Stored data entries

Lemma read_meteorite_date_Ok csv df n :
  read_meteorite_date parse_number csv = Ok (df, n) ->
  str_accepts (map Raw.recclass csv) = true
  /\ df = map (cleaned_row parse_number) csv /\ n = length csv.
Proof.
  rewrite run_read_meteorite_date.
  destruct (str_accepts (map Raw.recclass csv)); [|discriminate].
  intros [= <- <-]. now repeat split.
Qed.

End LoaderFacts.

Lemma lookup_map {A B} (f : A -> B) (l : list A) (i : nat) :
  map f l !! i = option_map f (l !! i).
Proof.
  revert i. induction l as [|a l IH]; intros [|i]; simpl; try reflexivity. apply IH.
Qed.

Lemma clean_classification_clean v code :
  clean_classification v = Some code ->
  Text.no_digit code /\ Text.no_leading_space code /\ Text.no_trailing_space code.
Proof.
  destruct v as [s|]; simpl; [|discriminate]. intros [= <-].
  split; [|apply TextFacts.strip_clean].
  apply TextFacts.strip_no_digit, TextFacts.re_sub_digits_no_digit.
Qed.

Lemma classify_Type (df : list cleaned) (r : record) :
  In r (classify df) -> Type_ r = map_class (Classification r).
Proof.
  unfold classify. rewrite in_map_iff. intros (c & <- & _). reflexivity.
Qed.

(** ** The sort: a rearrangement, in order *)

Section SortFacts.

Context {A : Type}.
Variable isna : A -> bool.
Variable leb : A -> A -> bool.

Hypothesis leb_trans :
  forall x y z, leb x y = true -> leb y z = true -> leb x z = true.
Hypothesis leb_total :
  forall x y, isna x = false -> isna y = false -> leb x y = true \/ leb y x = true.

Local Abbreviation R := (fun a b : A => leb a b = true).

Lemma insert_perm x l : Permutation (insert leb x l) (x :: l).
Proof.
  induction l as [|y l IH]; simpl; [reflexivity|].
  destruct (leb x y); [reflexivity|].
  rewrite IH. apply perm_swap.
Qed.

Lemma argsort_perm l : Permutation (argsort leb l) l.
Proof.
  induction l as [|x l IH]; simpl; [reflexivity|].
  rewrite insert_perm. now constructor.
Qed.

Lemma insert_sorted x l :
  isna x = false -> Forall (fun y => isna y = false) l ->
  StronglySorted R l -> StronglySorted R (insert leb x l).
Proof.
  intros Hx Hl Hs. induction Hs as [|y l Hs IH Hy]; simpl.
  - repeat constructor.
  - inversion Hl as [|? ? Hy' Hl']; subst.
    destruct (leb x y) eqn:E.
    + constructor; [now constructor|]. constructor; [exact E|].
      eapply List.Forall_impl; [|exact Hy]. intros z Hz. now apply (leb_trans x y z).
    + constructor; [now apply IH|].
      assert (Hyx : R y x)
        by (destruct (leb_total x y Hx Hy') as [H|H]; [congruence | exact H]).
      eapply Permutation_Forall; [symmetry; apply insert_perm|].
      now constructor.
Qed.

Lemma argsort_sorted l :
  Forall (fun y => isna y = false) l -> StronglySorted R (argsort leb l).
Proof.
  induction 1 as [|x l Hx Hl IH]; simpl; [constructor|].
  apply insert_sorted; [exact Hx | | exact IH].
  eapply Permutation_Forall; [symmetry; apply argsort_perm | exact Hl].
Qed.

Lemma sorted_impl (S T : A -> A -> Prop) l :
  (forall a b, S a b -> T a b) -> StronglySorted S l -> StronglySorted T l.
Proof.
  intros HST. induction 1 as [|x l Hs IH Hx]; constructor; [exact IH|].
  eapply List.Forall_impl; [|exact Hx]. intros b. apply HST.
Qed.

Lemma sorted_snoc (S : A -> A -> Prop) l x :
  StronglySorted S l -> Forall (fun z => S z x) l -> StronglySorted S (l ++ [x]).
Proof.
  induction 1 as [|y l Hs IH Hy]; intros Hx; simpl.
  - repeat constructor.
  - inversion Hx as [|? ? Hyx Hx']; subst. constructor; [now apply IH|].
    apply List.Forall_app. split; [exact Hy | now repeat constructor].
Qed.
(** *** The generated URL: matched by its pattern, untouched by
    normalisation *)

Lemma segment_value_text P seg :
  isEpsilon seg = false → binding_ok P seg →
  segment_text seg (segment_value P seg).
Proof.
  destruct seg as [s|n|n|]; simpl; [done| | |done]; intros _.
  - intros (_ & v & Hv & Hne & _ & Hslash). unfold binding. rewrite Hv. simpl.
    split; [|done]. by rewrite chars_nil.
  - intros (_ & v & Hv & Hne & _). unfold binding. rewrite Hv. simpl.
    by rewrite chars_nil.
Qed.

Lemma segments_accept_url P segments :
  Forall (binding_ok P) segments →
  segments_accept segments (url_chars P segments).
Proof.
  induction 1 as [|seg segments Hseg Hall IH]; [done|].
  rewrite url_chars_cons. simpl. destruct (isEpsilon seg) eqn:E; [done|].
  exists (segment_value P seg), (url_chars P segments).
  split; [done|]. split; [by apply segment_value_text|done].
Qed.

Lemma pattern_matches_url P routes :
  Forall (binding_ok P) (chain_segments routes) →
  pattern_matches routes (chain_url P routes).
Proof.
  intros H. unfold pattern_matches, chain_url.
  destruct (forallb isEpsilon (chain_segments routes)); [done|].
  rewrite chars_str. by apply segments_accept_url.
Qed.

Lemma segment_value_no_query P seg :
  binding_ok P seg → "?"%char ∉ segment_value P seg.
Proof.
  destruct seg as [s|n|n|]; simpl.
  - by intros (? & _).
  - intros (_ & v & Hv & _ & Hq & _). unfold binding. by rewrite Hv.
  - intros (_ & v & Hv & _ & Hq & _). unfold binding. by rewrite Hv.
  - intros _. apply not_elem_of_nil.
Qed.
(** ** The matcher *)

Lemma capture_app (a s : string) : capture (a ++ s) s = a.
Proof.
  unfold capture. rewrite length_app.
  replace (String.length a + String.length s - String.length s) with (String.length a) by lia.
  apply substring_prefix.
Qed.








Lemma lit_match (l : string) r o caps (s : string) :
  match_here (lit l ++ r) o caps (l ++ s) = match_here r o caps s.
Proof.
  induction l as [|a l IH]; simpl; [reflexivity|].
  now rewrite Ascii.eqb_refl.
Qed.










Lemma lazy_inv c k (s : string) res :
  lazy c k s = Some res -> exists w s', s = (w ++ s')%string /\ k s' = Some res.
Proof.
  induction s as [|a s IH]; simpl; intros H.
  - destruct (k "") eqn:K; [|discriminate].
    exists "", "". split; [reflexivity | congruence].
  - destruct (k (String a s)) eqn:K.
    + exists "", (String a s). split; [reflexivity | congruence].
    + destruct (cset_match c a); [|discriminate].
      destruct (IH H) as (w & s' & -> & K').
      now exists (String a w), s'.
Qed.

Lemma one_inv c k (s : string) res :
  one c k s = Some res ->
  exists a s', s = String a s' /\ cset_match c a = true /\ k s' = Some res.
Proof.
  destruct s as [|a s]; simpl; [discriminate|].
  destruct (cset_match c a) eqn:E; [|discriminate].
  intros K. now exists a, s.
Qed.
Lemma upper_monotone (c s x : float64) (r r' : Q) :
  spread s -> r <= r' ->
  (fltb x (fadd c (fmul s (Fin r))) = true -> fltb x (fadd c (fmul s (Fin r'))) = true) /\
  (fltb x (fadd c (fmul (Fin r) s)) = true -> fltb x (fadd c (fmul (Fin r') s)) = true).
Proof.
  intros Hs Hr.
  destruct c as [| |c|], s as [| |s|], x as [| |x|]; simpl in *;
    try contradiction;
    unfold inf_times; sign_split r; sign_split r'; simpl;
    (split; intros H; try reflexivity; try discriminate; qbool; try lra; nra).
Qed.

Lemma filter_incl {A : Type} (p q : A -> bool) (l : list A) :
  (forall a, p a = true -> q a = true) -> incl (filter p l) (filter q l).
Proof.
  intros H a Ha. apply filter_In in Ha. apply filter_In.
  split; [tauto | apply H; tauto].
Qed.

(** X8. Raising [left] or [right] (finite) in [find_outliers_z_score], or
    in [find_outliers_iqr] as long as the interquartile range the call
    computes is not negative, only moves rows out of the outliers: every
    outlier of the wider call is an outlier of the narrower one, and every
    cleaned row of the narrower call is a cleaned row of the wider one. *)
Theorem widening_moves_rows_one_way (ln sqrt : Q -> Q) (data : DataFrame)
  (feature : string) (log_scale : bool) (l l' r r' : Q) :
  (forall q, 0 <= q -> 0 <= sqrt q) ->
  l <= l' -> r <= r' ->
  (forall x q1 q3 o c o' c',
      feature_values ln data feature log_scale = Ok x ->
      quartiles x = Ok (q1, q3) -> spread (fsub q3 q1) ->
      find_outliers_iqr ln data feature (Fin l) (Fin r) log_scale = Ok (o, c) ->
      find_outliers_iqr ln data feature (Fin l') (Fin r') log_scale = Ok (o', c') ->
      incl (rows o') (rows o) /\ incl (rows c) (rows c')) /\
  (forall o c o' c',
      find_outliers_z_score ln sqrt data feature (Fin l) (Fin r) log_scale = Ok (o, c) ->
      find_outliers_z_score ln sqrt data feature (Fin l') (Fin r') log_scale = Ok (o', c') ->
      incl (rows o') (rows o) /\ incl (rows c) (rows c')).
Proof.
  intros Hsqrt Hl Hr. split.
  - intros x q1 q3 o c o' c' Hx Hq Hs H H'.
    apply find_outliers_iqr_inv in H, H'.
    destruct H as (loc & H & -> & ->), H' as (loc' & H' & -> & ->).
    apply iqr_locals_inv in H, H'.
    destruct H as (j & Hj & H), H' as (j' & Hj' & H').
    assert (j' = j) by congruence. subst j'. cbv zeta in H, H'. subst loc loc'.
    rewrite (feature_values_ok _ _ _ _ _ Hj) in Hx. injection Hx as <-.
    rewrite quartiles_ok in Hq. injection Hq as <- <-.
    rewrite !partition_outliers, !partition_cleaned.
    split; apply filter_incl; intros row Hrow.
    + apply orb_true_iff in Hrow. apply orb_true_iff.
      destruct Hrow as [Hrow|Hrow].
      * left. revert Hrow. now apply lower_antitone.
      * right. revert Hrow. now apply upper_antitone.
    + apply andb_true_iff in Hrow. apply andb_true_iff.
      destruct Hrow as [H1 H2]. split.
      * revert H1. now apply lower_monotone.
      * revert H2. now apply upper_monotone.
  - intros o c o' c' H H'.
    apply find_outliers_z_score_inv in H, H'.
    destruct H as (loc & H & -> & ->), H' as (loc' & H' & -> & ->).
    apply z_score_locals_inv in H, H'.
    destruct H as (j & Hj & H), H' as (j' & Hj' & H').
    assert (j' = j) by congruence. subst j'. cbv zeta in H, H'. subst loc loc'.
    rewrite !partition_outliers, !partition_cleaned.
    pose proof (spread_np_sqrt sqrt (var (map (row_x ln j log_scale) (rows data))) Hsqrt)
      as Hs.
    fold (std sqrt (map (row_x ln j log_scale) (rows data))) in Hs.
    split; apply filter_incl; intros row Hrow.
    + apply orb_true_iff in Hrow. apply orb_true_iff.
      destruct Hrow as [Hrow|Hrow].
      * left. revert Hrow. now apply lower_antitone.
      * right. revert Hrow. now apply upper_antitone.
    + apply andb_true_iff in Hrow. apply andb_true_iff.
      destruct Hrow as [H1 H2]. split.
      * revert H1. now apply lower_monotone.
      * revert H2. now apply upper_monotone.
Qed.

Lemma widening_moves_rows_one_way_witness :
  (forall q, 0 <= q -> 0 <= sqrt_approx q) /\ 1 # 10 <= 1 # 4 /\ 3 # 4 <= 9 # 10 /\
  exists x q1 q3 o c o' c',
    feature_values ln_approx spread_out "v" false = Ok x /\
    quartiles x = Ok (q1, q3) /\ spread (fsub q3 q1) /\
    find_outliers_iqr ln_approx spread_out "v" (Fin (1 # 10)) (Fin (3 # 4)) false =
    Ok (o, c) /\
    find_outliers_iqr ln_approx spread_out "v" (Fin (1 # 4)) (Fin (9 # 10)) false =
    Ok (o', c') /\
    In (mkRow 1 [Fin 1]) (rows o) /\ In (mkRow 1 [Fin 1]) (rows c') /\
    incl (rows o') (rows o) /\ incl (rows c) (rows c').
Proof.
  assert (Hl : 1 # 10 <= 1 # 4) by (unfold Qle; simpl; lia).
  assert (Hr : 3 # 4 <= 9 # 10) by (unfold Qle; simpl; lia).
  split; [exact sqrt_approx_nonneg|]. split; [exact Hl|]. split; [exact Hr|].
  do 7 eexists.
  assert (Hx : feature_values ln_approx spread_out "v" false = Ok _)
    by (vm_compute; reflexivity).
  split; [exact Hx|].
  assert (Hq : quartiles [Fin (-40); Fin 1; Fin 2; Fin 3; Fin 4; Fin 5; Fin 6; Fin 30] =
               Ok (_, _)) by (vm_compute; reflexivity).
  split; [exact Hq|].
  match goal with |- ?S /\ _ => assert (Hs : S) by (simpl; unfold Qle; simpl; lia) end.
  split; [exact Hs|].
  assert (E : find_outliers_iqr ln_approx spread_out "v" (Fin (1 # 10)) (Fin (3 # 4))
                false = Ok (_, _)) by (vm_compute; reflexivity).
  assert (E' : find_outliers_iqr ln_approx spread_out "v" (Fin (1 # 4)) (Fin (9 # 10))
                 false = Ok (_, _)) by (vm_compute; reflexivity).
  split; [exact E|]. split; [exact E'|].
  split; [right; left; reflexivity|]. split; [left; reflexivity|].
  exact (proj1 (widening_moves_rows_one_way ln_approx sqrt_approx spread_out "v" false
                  (1 # 10) (1 # 4) (3 # 4) (9 # 10) sqrt_approx_nonneg Hl Hr)
           _ _ _ _ _ _ _ Hx Hq Hs E E').
Defined.
(** [determined_shade] after the default has been applied. *)
Definition shade_stage (profile : option BreedProfile) (baseColor pks : string) : Eff string :=
  chosen <-
    match profile with
    | Some p =>
        match shade_bias p with
        | Some sb =>
            match shade_table sb baseColor pks with
            | Some t => selectWeightedRandom (Some t)
            | None => ret None
            end
        | None => ret None
        end
    | None => ret None
    end ;;
  ret match chosen with
      | Some shade => or_else shade "standard"
      | None => "standard"
      end.

Definition apply_shade (determined_shade cdc pks : string) : string * string :=
  let shadeLower := JsString.toLowerCase determined_shade in
  if negb (shadeLower =? "standard") && negb (shadeLower =? "medium")
     && negb (lower_includes cdc shadeLower) && negb (lower_includes cdc "gray")
  then ((JsString.capitalizeFirstLetter determined_shade ++ " " ++ cdc)%string,
        (JsString.capitalizeFirstLetter determined_shade ++ " " ++ pks)%string)
  else (cdc, pks).

Definition apply_sooty (g : Genotype) (cdc pks : string) : string * string :=
  if flag_true g "sooty" && negb (JsString.startsWith (JsString.toLowerCase cdc) "sooty")
  then (("Sooty " ++ cdc)%string, ("Sooty " ++ pks)%string)
  else (cdc, pks).
(** * infoclash: the write-behind cache pipeline and the merge/archive engine

    A shallow embedding of the Go backend of infoclash:
    - [collector.go]  : the snapshot normaliser inside [GetClashConnections];
    - [main.go]       : the live cache ([sync.Map]) and [writeCacheToDB];
    - [database.go]   : [BulkUpsertConnections];
    - [handlers.go]   : [mergeAndArchiveConnections], [replaceHostHandler],
                        [mergeConnectionsHandler] and [getConnectionsHandler];
    - [config.go]     : [LoadConfig] and [getValue].

    Go strings are byte sequences and are modelled by [string]; [uint64]
    counters are integers in [Z] with the wrap-around of Go's [+=] written
    out; the SQLite tables are lists of rows in rowid order; the live cache
    is a finite map keyed by connection id. *)

From Stdlib Require Import ZArith String Ascii List Bool Lia.
From stdpp Require Import base tactics option list gmap strings.

Local Open Scope string_scope.
Local Open Scope list_scope.

(* ===================================================================== *)
(** * Go strings                                                          *)
(* ===================================================================== *)

(** [s[n:]] for [n <= len(s)]. *)
Fixpoint string_drop (n : nat) (s : string) : string :=
  match n, s with
  | O, _ => s
  | S n', String _ s' => string_drop n' s'
  | S _, EmptyString => EmptyString
  end.
(** X19. With a connection, on a tasks file that parses to a list, when
    the import call raises, [import_project_tasks] answers with its own
    message for the failed call, carrying the error's type name, its
    text and the traceback, after the file access and that one call. *)
Theorem import_reports_remote_failure rt env client project_id path text items e tr :
  ls env = Some client ->
  open_file rt path = Returned text ->
  json_load rt text = Returned (VList items) ->
  projects_import_tasks client [("id", VInt project_id); ("request", VList items)]
  = Raised e ->
  import_label_studio_project_tasks_tool rt env project_id path tr
  = (Returned
       (VStr ("Error during Label Studio task import API call: "
              ++ class_name (exn_cls e) ++ " - " ++ exn_msg e
              ++ newline ++ format_exc rt e)),
     (tr ++ [ FileOpen path;
              RemoteCall "projects.import_tasks"
                [("id", VInt project_id); ("request", VList items)] ])%list).
Proof.
  intros Hls Hopen Hload Hcall.
  unfold import_label_studio_project_tasks_tool.
  apply (guard_returned _ _ _ _ _ _ _ Hls).
  rewrite (import_after_parse _ _ _ _ _ _ _ _ Hls Hopen Hload).
  now rewrite Hcall.
Qed.

Lemma import_reports_remote_failure_witness :
  run (import_label_studio_project_tasks_tool Sample.rt Outage.env 7 "tasks.json")
  = (Returned
       (VStr ("Error during Label Studio task import API call: "
              ++ "ApiError - status_code: 403" ++ newline
              ++ "Traceback (most recent call last): ApiError")),
     [ FileOpen "tasks.json";
       RemoteCall "projects.import_tasks"
         [ ("id", VInt 7);
           ("request", VList [VDict [("data", VDict [("text", VStr "hello")])]]) ] ]).
Proof.
  exact (import_reports_remote_failure Sample.rt Outage.env Outage.client 7
           "tasks.json" (Sample.text_of Sample.hello_tasks) _ Outage.forbidden []
           eq_refl eq_refl eq_refl eq_refl).
Defined.

(** X20. With a connection, on a tasks file that parses to a list, when
    the import call returns plain data that is not a dict,
    [import_project_tasks] always answers with a JSON object of three
    keys: the fixed [message], the result's text under [details], and
    [project_url]. *)
Theorem import_answer_for_plain_result
    rt env client project_id path text items v tr :
  ls env = Some client ->
  open_file rt path = Returned text ->
  json_load rt text = Returned (VList items) ->
  projects_import_tasks client [("id", VInt project_id); ("request", VList items)]
  = Returned (Val v) ->
  (forall d, v <> VDict d) ->
  exists s,
    json_dumps
      (VDict [ ("message", VStr "Import initiated");
               ("details", VStr (py_str rt v));
               ("project_url",
                VStr (LABEL_STUDIO_URL env ++ "/projects/"
                      ++ str_of_int project_id ++ "/data")) ])
    = Returned s
    /\ import_label_studio_project_tasks_tool rt env project_id path tr
       = (Returned (VStr s),
          (tr ++ [ FileOpen path;
                   RemoteCall "projects.import_tasks"
                     [("id", VInt project_id); ("request", VList items)] ])%list).
Proof.
  intros Hls Hopen Hload Hcall Hplain.
  match goal with
  | |- exists s, json_dumps ?payload = _ /\ _ =>
      destruct (json_dumps_total payload eq_refl) as [s Hs]
  end.
  exists s. split; [exact Hs|].
  unfold import_label_studio_project_tasks_tool.
  apply (guard_returned _ _ _ _ _ _ _ Hls).
  rewrite (import_after_parse _ _ _ _ _ _ _ _ Hls Hopen Hload), Hcall.
  assert (Hresp : Func.import_response rt (Val v)
                  = Returned [ ("message", VStr "Import initiated");
                               ("details", VStr (py_str rt v)) ]).
  { unfold Func.import_response. destruct v; try reflexivity.
    now destruct (Hplain entries). }
  rewrite Hresp.
  change (dict_set "project_url" ?u
            [ ("message", VStr "Import initiated"); ("details", VStr (py_str rt v)) ])
    with [ ("message", VStr "Import initiated"); ("details", VStr (py_str rt v));
           ("project_url", u) ].
  now rewrite Hs.
Qed.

Your instructions:
Reproduce, exactly as they stand in the data above, the lines from the one that holds "apply z_score_locals_inv in H, H'." to the one that holds "split; [exact Hx|].", inclusive.

Exercise response:
    apply z_score_locals_inv in H, H'.
    destruct H as (j & Hj & H), H' as (j' & Hj' & H').
    assert (j' = j) by congruence. subst j'. cbv zeta in H, H'. subst loc loc'.
    rewrite !partition_outliers, !partition_cleaned.
    pose proof (spread_np_sqrt sqrt (var (map (row_x ln j log_scale) (rows data))) Hsqrt)
      as Hs.
    fold (std sqrt (map (row_x ln j log_scale) (rows data))) in Hs.
    split; apply filter_incl; intros row Hrow.
    + apply orb_true_iff in Hrow. apply orb_true_iff.
      destruct Hrow as [Hrow|Hrow].
      * left. revert Hrow. now apply lower_antitone.
      * right. revert Hrow. now apply upper_antitone.
    + apply andb_true_iff in Hrow. apply andb_true_iff.
      destruct Hrow as [H1 H2]. split.
      * revert H1. now apply lower_monotone.
      * revert H2. now apply upper_monotone.
Qed.

Lemma widening_moves_rows_one_way_witness :
  (forall q, 0 <= q -> 0 <= sqrt_approx q) /\ 1 # 10 <= 1 # 4 /\ 3 # 4 <= 9 # 10 /\
  exists x q1 q3 o c o' c',
    feature_values ln_approx spread_out "v" false = Ok x /\
    quartiles x = Ok (q1, q3) /\ spread (fsub q3 q1) /\
    find_outliers_iqr ln_approx spread_out "v" (Fin (1 # 10)) (Fin (3 # 4)) false =
    Ok (o, c) /\
    find_outliers_iqr ln_approx spread_out "v" (Fin (1 # 4)) (Fin (9 # 10)) false =
    Ok (o', c') /\
    In (mkRow 1 [Fin 1]) (rows o) /\ In (mkRow 1 [Fin 1]) (rows c') /\
    incl (rows o') (rows o) /\ incl (rows c) (rows c').
Proof.
  assert (Hl : 1 # 10 <= 1 # 4) by (unfold Qle; simpl; lia).
  assert (Hr : 3 # 4 <= 9 # 10) by (unfold Qle; simpl; lia).
  split; [exact sqrt_approx_nonneg|]. split; [exact Hl|]. split; [exact Hr|].
  do 7 eexists.
  assert (Hx : feature_values ln_approx spread_out "v" false = Ok _)
    by (vm_compute; reflexivity).
  split; [exact Hx|].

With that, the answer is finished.